REQUIREMENT: Transcribe every record in full, keeping it exactly the same.

INPUT:

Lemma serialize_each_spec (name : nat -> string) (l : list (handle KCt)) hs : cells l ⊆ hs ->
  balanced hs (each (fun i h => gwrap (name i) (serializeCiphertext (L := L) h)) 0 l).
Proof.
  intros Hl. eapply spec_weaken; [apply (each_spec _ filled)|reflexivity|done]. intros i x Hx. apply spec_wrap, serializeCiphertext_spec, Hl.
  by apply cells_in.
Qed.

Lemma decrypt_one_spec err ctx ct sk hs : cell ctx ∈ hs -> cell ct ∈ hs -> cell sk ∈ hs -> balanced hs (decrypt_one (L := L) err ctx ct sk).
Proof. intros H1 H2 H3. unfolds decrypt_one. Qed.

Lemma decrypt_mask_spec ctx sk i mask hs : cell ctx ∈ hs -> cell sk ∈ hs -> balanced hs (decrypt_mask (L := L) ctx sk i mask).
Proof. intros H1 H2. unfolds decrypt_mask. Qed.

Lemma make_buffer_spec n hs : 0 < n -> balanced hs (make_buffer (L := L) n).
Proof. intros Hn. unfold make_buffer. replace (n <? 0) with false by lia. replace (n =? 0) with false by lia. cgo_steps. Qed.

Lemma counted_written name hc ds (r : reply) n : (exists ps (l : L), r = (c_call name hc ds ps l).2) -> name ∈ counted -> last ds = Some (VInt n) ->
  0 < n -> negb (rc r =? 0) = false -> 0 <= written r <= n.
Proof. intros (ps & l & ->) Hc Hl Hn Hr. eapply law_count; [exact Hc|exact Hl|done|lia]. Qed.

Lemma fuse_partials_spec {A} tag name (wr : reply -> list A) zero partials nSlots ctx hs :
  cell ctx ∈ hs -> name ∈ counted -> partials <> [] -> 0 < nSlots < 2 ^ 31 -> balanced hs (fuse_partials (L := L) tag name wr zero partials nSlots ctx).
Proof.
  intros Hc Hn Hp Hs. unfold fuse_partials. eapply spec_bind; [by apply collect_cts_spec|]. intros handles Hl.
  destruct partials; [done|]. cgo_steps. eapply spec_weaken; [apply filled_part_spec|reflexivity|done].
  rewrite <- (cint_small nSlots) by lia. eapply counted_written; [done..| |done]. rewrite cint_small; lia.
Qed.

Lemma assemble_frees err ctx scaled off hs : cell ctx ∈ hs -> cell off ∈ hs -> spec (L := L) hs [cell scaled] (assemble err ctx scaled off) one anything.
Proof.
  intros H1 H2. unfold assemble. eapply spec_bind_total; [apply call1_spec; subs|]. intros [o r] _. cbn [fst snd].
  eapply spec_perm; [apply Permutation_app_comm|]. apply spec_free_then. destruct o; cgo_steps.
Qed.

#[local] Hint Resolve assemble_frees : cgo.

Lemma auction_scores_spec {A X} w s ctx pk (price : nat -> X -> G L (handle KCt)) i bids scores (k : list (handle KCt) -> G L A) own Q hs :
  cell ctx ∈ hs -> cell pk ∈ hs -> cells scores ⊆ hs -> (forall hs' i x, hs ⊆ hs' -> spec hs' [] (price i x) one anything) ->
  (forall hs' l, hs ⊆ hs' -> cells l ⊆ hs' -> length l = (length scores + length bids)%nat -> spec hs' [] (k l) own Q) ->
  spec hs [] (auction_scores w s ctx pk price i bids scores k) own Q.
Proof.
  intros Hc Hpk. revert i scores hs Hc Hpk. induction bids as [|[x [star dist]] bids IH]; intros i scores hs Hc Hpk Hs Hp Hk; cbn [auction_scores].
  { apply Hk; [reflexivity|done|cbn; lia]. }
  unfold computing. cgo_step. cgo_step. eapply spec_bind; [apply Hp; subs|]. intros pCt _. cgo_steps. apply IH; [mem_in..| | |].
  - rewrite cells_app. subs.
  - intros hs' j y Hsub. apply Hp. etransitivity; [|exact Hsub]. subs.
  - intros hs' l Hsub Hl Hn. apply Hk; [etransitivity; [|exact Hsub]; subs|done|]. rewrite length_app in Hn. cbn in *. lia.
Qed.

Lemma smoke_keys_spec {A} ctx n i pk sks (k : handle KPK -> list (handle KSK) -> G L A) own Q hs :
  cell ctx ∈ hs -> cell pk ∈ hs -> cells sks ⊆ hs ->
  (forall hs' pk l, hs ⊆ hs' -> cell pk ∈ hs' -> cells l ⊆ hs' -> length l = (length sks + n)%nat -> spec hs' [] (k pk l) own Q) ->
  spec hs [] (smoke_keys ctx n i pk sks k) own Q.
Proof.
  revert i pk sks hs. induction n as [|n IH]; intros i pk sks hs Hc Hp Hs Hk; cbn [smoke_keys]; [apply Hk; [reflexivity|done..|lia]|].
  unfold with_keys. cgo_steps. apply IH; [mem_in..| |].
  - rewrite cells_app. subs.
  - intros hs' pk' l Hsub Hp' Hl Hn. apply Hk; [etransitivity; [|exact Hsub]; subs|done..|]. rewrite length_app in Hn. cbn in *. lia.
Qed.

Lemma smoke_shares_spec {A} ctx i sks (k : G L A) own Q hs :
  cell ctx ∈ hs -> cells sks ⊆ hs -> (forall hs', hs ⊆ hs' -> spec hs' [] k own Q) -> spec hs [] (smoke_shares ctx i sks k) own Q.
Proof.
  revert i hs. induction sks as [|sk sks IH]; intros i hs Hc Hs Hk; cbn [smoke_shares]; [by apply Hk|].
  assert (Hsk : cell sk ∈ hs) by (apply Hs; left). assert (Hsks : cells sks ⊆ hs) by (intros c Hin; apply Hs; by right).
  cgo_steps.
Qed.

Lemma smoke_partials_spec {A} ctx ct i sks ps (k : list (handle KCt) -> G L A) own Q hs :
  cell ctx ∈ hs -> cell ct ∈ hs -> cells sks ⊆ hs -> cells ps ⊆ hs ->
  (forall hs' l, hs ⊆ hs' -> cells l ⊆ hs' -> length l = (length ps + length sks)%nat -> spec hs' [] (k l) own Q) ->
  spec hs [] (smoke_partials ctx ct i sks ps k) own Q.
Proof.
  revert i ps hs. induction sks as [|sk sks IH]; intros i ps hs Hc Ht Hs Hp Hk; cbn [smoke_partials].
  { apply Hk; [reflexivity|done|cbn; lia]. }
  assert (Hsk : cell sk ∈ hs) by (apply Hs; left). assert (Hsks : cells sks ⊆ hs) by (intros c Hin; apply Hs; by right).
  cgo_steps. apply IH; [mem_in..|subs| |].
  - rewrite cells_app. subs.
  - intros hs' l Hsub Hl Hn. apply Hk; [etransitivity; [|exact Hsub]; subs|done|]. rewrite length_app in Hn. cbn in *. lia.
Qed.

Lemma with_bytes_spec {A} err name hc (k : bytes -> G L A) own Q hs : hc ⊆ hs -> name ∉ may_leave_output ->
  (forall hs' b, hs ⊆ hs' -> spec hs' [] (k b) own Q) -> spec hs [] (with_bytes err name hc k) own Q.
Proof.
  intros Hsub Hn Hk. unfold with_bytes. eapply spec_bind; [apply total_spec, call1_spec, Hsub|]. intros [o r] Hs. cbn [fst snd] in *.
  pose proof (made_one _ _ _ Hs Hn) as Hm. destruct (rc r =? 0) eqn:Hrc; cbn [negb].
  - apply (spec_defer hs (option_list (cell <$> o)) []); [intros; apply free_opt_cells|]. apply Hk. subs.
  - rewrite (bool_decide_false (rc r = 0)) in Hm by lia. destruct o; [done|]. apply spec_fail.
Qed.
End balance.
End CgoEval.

ANSWER FOR THIS EXERCISE:
Lemma serialize_each_spec (name : nat -> string) (l : list (handle KCt)) hs : cells l ⊆ hs ->
  balanced hs (each (fun i h => gwrap (name i) (serializeCiphertext (L := L) h)) 0 l).
Proof.
  intros Hl. eapply spec_weaken; [apply (each_spec _ filled)|reflexivity|done]. intros i x Hx. apply spec_wrap, serializeCiphertext_spec, Hl.
  by apply cells_in.
Qed.

Lemma decrypt_one_spec err ctx ct sk hs : cell ctx ∈ hs -> cell ct ∈ hs -> cell sk ∈ hs -> balanced hs (decrypt_one (L := L) err ctx ct sk).
Proof. intros H1 H2 H3. unfolds decrypt_one. Qed.

Lemma decrypt_mask_spec ctx sk i mask hs : cell ctx ∈ hs -> cell sk ∈ hs -> balanced hs (decrypt_mask (L := L) ctx sk i mask).
Proof. intros H1 H2. unfolds decrypt_mask. Qed.

Lemma make_buffer_spec n hs : 0 < n -> balanced hs (make_buffer (L := L) n).
Proof. intros Hn. unfold make_buffer. replace (n <? 0) with false by lia. replace (n =? 0) with false by lia. cgo_steps. Qed.

Lemma counted_written name hc ds (r : reply) n : (exists ps (l : L), r = (c_call name hc ds ps l).2) -> name ∈ counted -> last ds = Some (VInt n) ->
  0 < n -> negb (rc r =? 0) = false -> 0 <= written r <= n.
Proof. intros (ps & l & ->) Hc Hl Hn Hr. eapply law_count; [exact Hc|exact Hl|done|lia]. Qed.

Lemma fuse_partials_spec {A} tag name (wr : reply -> list A) zero partials nSlots ctx hs :
  cell ctx ∈ hs -> name ∈ counted -> partials <> [] -> 0 < nSlots < 2 ^ 31 -> balanced hs (fuse_partials (L := L) tag name wr zero partials nSlots ctx).
Proof.
  intros Hc Hn Hp Hs. unfold fuse_partials. eapply spec_bind; [by apply collect_cts_spec|]. intros handles Hl.
  destruct partials; [done|]. cgo_steps. eapply spec_weaken; [apply filled_part_spec|reflexivity|done].
  rewrite <- (cint_small nSlots) by lia. eapply counted_written; [done..| |done]. rewrite cint_small; lia.
Qed.

Lemma assemble_frees err ctx scaled off hs : cell ctx ∈ hs -> cell off ∈ hs -> spec (L := L) hs [cell scaled] (assemble err ctx scaled off) one anything.
Proof.
  intros H1 H2. unfold assemble. eapply spec_bind_total; [apply call1_spec; subs|]. intros [o r] _. cbn [fst snd].
  eapply spec_perm; [apply Permutation_app_comm|]. apply spec_free_then. destruct o; cgo_steps.
Qed.

#[local] Hint Resolve assemble_frees : cgo.

Lemma auction_scores_spec {A X} w s ctx pk (price : nat -> X -> G L (handle KCt)) i bids scores (k : list (handle KCt) -> G L A) own Q hs :
  cell ctx ∈ hs -> cell pk ∈ hs -> cells scores ⊆ hs -> (forall hs' i x, hs ⊆ hs' -> spec hs' [] (price i x) one anything) ->
  (forall hs' l, hs ⊆ hs' -> cells l ⊆ hs' -> length l = (length scores + length bids)%nat -> spec hs' [] (k l) own Q) ->
  spec hs [] (auction_scores w s ctx pk price i bids scores k) own Q.
Proof.
  intros Hc Hpk. revert i scores hs Hc Hpk. induction bids as [|[x [star dist]] bids IH]; intros i scores hs Hc Hpk Hs Hp Hk; cbn [auction_scores].
  { apply Hk; [reflexivity|done|cbn; lia]. }
  unfold computing. cgo_step. cgo_step. eapply spec_bind; [apply Hp; subs|]. intros pCt _. cgo_steps. apply IH; [mem_in..| | |].
  - rewrite cells_app. subs.
  - intros hs' j y Hsub. apply Hp. etransitivity; [|exact Hsub]. subs.
  - intros hs' l Hsub Hl Hn. apply Hk; [etransitivity; [|exact Hsub]; subs|done|]. rewrite length_app in Hn. cbn in *. lia.
Qed.

Lemma smoke_keys_spec {A} ctx n i pk sks (k : handle KPK -> list (handle KSK) -> G L A) own Q hs :
  cell ctx ∈ hs -> cell pk ∈ hs -> cells sks ⊆ hs ->
  (forall hs' pk l, hs ⊆ hs' -> cell pk ∈ hs' -> cells l ⊆ hs' -> length l = (length sks + n)%nat -> spec hs' [] (k pk l) own Q) ->
  spec hs [] (smoke_keys ctx n i pk sks k) own Q.
Proof.
  revert i pk sks hs. induction n as [|n IH]; intros i pk sks hs Hc Hp Hs Hk; cbn [smoke_keys]; [apply Hk; [reflexivity|done..|lia]|].
  unfold with_keys. cgo_steps. apply IH; [mem_in..| |].
  - rewrite cells_app. subs.
  - intros hs' pk' l Hsub Hp' Hl Hn. apply Hk; [etransitivity; [|exact Hsub]; subs|done..|]. rewrite length_app in Hn. cbn in *. lia.
Qed.

Lemma smoke_shares_spec {A} ctx i sks (k : G L A) own Q hs :
  cell ctx ∈ hs -> cells sks ⊆ hs -> (forall hs', hs ⊆ hs' -> spec hs' [] k own Q) -> spec hs [] (smoke_shares ctx i sks k) own Q.
Proof.
  revert i hs. induction sks as [|sk sks IH]; intros i hs Hc Hs Hk; cbn [smoke_shares]; [by apply Hk|].
  assert (Hsk : cell sk ∈ hs) by (apply Hs; left). assert (Hsks : cells sks ⊆ hs) by (intros c Hin; apply Hs; by right).
  cgo_steps.
Qed.

Lemma smoke_partials_spec {A} ctx ct i sks ps (k : list (handle KCt) -> G L A) own Q hs :
  cell ctx ∈ hs -> cell ct ∈ hs -> cells sks ⊆ hs -> cells ps ⊆ hs ->
  (forall hs' l, hs ⊆ hs' -> cells l ⊆ hs' -> length l = (length ps + length sks)%nat -> spec hs' [] (k l) own Q) ->
  spec hs [] (smoke_partials ctx ct i sks ps k) own Q.
Proof.
  revert i ps hs. induction sks as [|sk sks IH]; intros i ps hs Hc Ht Hs Hp Hk; cbn [smoke_partials].
  { apply Hk; [reflexivity|done|cbn; lia]. }
  assert (Hsk : cell sk ∈ hs) by (apply Hs; left). assert (Hsks : cells sks ⊆ hs) by (intros c Hin; apply Hs; by right).
  cgo_steps. apply IH; [mem_in..|subs| |].
  - rewrite cells_app. subs.
  - intros hs' l Hsub Hl Hn. apply Hk; [etransitivity; [|exact Hsub]; subs|done|]. rewrite length_app in Hn. cbn in *. lia.
Qed.

Lemma with_bytes_spec {A} err name hc (k : bytes -> G L A) own Q hs : hc ⊆ hs -> name ∉ may_leave_output ->
  (forall hs' b, hs ⊆ hs' -> spec hs' [] (k b) own Q) -> spec hs [] (with_bytes err name hc k) own Q.
Proof.
  intros Hsub Hn Hk. unfold with_bytes. eapply spec_bind; [apply total_spec, call1_spec, Hsub|]. intros [o r] Hs. cbn [fst snd] in *.
  pose proof (made_one _ _ _ Hs Hn) as Hm. destruct (rc r =? 0) eqn:Hrc; cbn [negb].
  - apply (spec_defer hs (option_list (cell <$> o)) []); [intros; apply free_opt_cells|]. apply Hk. subs.
  - rewrite (bool_decide_false (rc r = 0)) in Hm by lia. destruct o; [done|]. apply spec_fail.
Qed.
End balance.
End CgoEval.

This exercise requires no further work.